## Exercise requirements
What you return must be the lines of the data that hold the word "Import".

## Data extracts
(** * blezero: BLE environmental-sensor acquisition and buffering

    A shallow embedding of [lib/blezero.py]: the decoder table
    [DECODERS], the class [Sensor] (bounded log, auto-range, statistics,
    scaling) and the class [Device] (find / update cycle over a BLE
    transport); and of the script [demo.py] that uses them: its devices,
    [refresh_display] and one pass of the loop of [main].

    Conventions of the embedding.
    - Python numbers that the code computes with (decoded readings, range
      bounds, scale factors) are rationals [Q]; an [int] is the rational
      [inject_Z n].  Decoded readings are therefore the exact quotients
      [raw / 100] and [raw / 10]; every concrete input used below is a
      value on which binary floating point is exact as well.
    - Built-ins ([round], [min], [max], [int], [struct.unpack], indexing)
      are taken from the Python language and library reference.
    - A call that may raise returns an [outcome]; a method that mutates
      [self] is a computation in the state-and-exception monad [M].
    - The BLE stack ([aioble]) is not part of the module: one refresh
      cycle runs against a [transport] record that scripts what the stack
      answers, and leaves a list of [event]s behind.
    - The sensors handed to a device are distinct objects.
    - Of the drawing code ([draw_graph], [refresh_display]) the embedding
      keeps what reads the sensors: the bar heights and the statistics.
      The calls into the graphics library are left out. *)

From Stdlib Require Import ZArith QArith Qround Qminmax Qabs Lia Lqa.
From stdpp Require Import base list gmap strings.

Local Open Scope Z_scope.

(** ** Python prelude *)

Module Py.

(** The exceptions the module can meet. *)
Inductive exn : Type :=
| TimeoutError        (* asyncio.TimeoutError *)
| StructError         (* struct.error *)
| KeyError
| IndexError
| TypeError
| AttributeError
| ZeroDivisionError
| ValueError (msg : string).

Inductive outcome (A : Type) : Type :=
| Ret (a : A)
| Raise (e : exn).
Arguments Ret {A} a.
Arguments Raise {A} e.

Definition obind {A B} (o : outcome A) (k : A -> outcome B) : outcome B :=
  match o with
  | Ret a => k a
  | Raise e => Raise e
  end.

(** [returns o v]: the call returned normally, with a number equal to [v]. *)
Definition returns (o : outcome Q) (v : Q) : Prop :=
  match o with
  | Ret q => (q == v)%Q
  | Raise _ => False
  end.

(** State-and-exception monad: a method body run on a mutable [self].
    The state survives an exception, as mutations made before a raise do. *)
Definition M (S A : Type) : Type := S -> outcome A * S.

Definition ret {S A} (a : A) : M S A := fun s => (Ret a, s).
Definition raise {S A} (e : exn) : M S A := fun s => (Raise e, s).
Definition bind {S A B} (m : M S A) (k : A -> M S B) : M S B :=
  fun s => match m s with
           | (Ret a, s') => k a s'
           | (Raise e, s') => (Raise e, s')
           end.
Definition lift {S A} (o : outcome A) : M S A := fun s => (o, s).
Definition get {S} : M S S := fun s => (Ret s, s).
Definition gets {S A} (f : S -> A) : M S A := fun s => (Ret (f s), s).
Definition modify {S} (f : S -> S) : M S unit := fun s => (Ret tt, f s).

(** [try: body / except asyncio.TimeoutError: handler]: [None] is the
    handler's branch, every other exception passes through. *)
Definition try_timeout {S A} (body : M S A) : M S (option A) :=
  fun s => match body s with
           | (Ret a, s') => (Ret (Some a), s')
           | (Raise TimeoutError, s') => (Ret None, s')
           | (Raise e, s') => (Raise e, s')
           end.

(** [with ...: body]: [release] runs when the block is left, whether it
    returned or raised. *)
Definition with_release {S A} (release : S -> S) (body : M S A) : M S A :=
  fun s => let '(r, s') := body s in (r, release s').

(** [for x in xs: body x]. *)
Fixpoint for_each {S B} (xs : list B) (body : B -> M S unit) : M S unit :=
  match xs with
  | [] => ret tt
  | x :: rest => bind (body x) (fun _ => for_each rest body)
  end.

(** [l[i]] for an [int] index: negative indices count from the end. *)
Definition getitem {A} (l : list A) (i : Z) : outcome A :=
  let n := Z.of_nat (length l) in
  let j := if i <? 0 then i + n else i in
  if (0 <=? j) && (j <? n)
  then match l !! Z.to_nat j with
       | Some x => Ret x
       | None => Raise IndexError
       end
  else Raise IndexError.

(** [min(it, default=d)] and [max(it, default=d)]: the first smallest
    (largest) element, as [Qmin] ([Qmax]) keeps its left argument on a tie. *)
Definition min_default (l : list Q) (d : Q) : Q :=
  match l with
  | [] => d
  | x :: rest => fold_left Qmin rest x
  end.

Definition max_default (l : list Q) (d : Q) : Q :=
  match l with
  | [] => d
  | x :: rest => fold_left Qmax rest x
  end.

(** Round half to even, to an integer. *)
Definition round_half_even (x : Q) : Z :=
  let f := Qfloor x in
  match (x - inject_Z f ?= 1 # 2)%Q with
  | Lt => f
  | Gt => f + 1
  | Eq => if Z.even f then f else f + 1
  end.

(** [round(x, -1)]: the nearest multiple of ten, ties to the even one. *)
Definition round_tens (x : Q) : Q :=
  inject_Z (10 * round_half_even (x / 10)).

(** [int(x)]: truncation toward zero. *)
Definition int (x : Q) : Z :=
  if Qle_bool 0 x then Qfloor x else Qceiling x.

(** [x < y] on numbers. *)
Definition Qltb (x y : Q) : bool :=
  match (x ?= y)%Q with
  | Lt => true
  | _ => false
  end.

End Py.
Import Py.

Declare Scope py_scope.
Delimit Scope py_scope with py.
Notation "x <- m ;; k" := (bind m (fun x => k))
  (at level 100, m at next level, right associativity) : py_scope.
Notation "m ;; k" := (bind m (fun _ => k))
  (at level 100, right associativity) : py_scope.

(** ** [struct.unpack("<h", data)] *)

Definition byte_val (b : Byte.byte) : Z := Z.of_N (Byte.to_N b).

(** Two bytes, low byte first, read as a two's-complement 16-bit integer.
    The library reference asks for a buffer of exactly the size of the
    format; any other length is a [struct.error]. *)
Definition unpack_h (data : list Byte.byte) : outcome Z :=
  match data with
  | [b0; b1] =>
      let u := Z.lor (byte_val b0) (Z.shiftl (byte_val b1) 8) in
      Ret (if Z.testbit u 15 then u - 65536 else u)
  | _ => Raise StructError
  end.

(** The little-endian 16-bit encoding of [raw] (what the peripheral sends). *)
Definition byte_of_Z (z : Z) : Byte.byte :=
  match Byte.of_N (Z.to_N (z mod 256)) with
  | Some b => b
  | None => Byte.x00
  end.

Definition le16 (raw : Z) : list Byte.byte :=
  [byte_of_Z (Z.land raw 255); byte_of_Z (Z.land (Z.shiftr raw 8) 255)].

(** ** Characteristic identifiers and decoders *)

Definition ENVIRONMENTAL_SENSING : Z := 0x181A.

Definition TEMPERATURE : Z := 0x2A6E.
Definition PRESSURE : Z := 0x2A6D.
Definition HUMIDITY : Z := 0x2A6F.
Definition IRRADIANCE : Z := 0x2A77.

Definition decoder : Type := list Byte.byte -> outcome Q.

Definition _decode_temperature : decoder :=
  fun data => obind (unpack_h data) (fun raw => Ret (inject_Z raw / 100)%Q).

## Task solution
From Stdlib Require Import ZArith QArith Qround Qminmax Qabs Lia Lqa.
From stdpp Require Import base list gmap strings.
Import Py.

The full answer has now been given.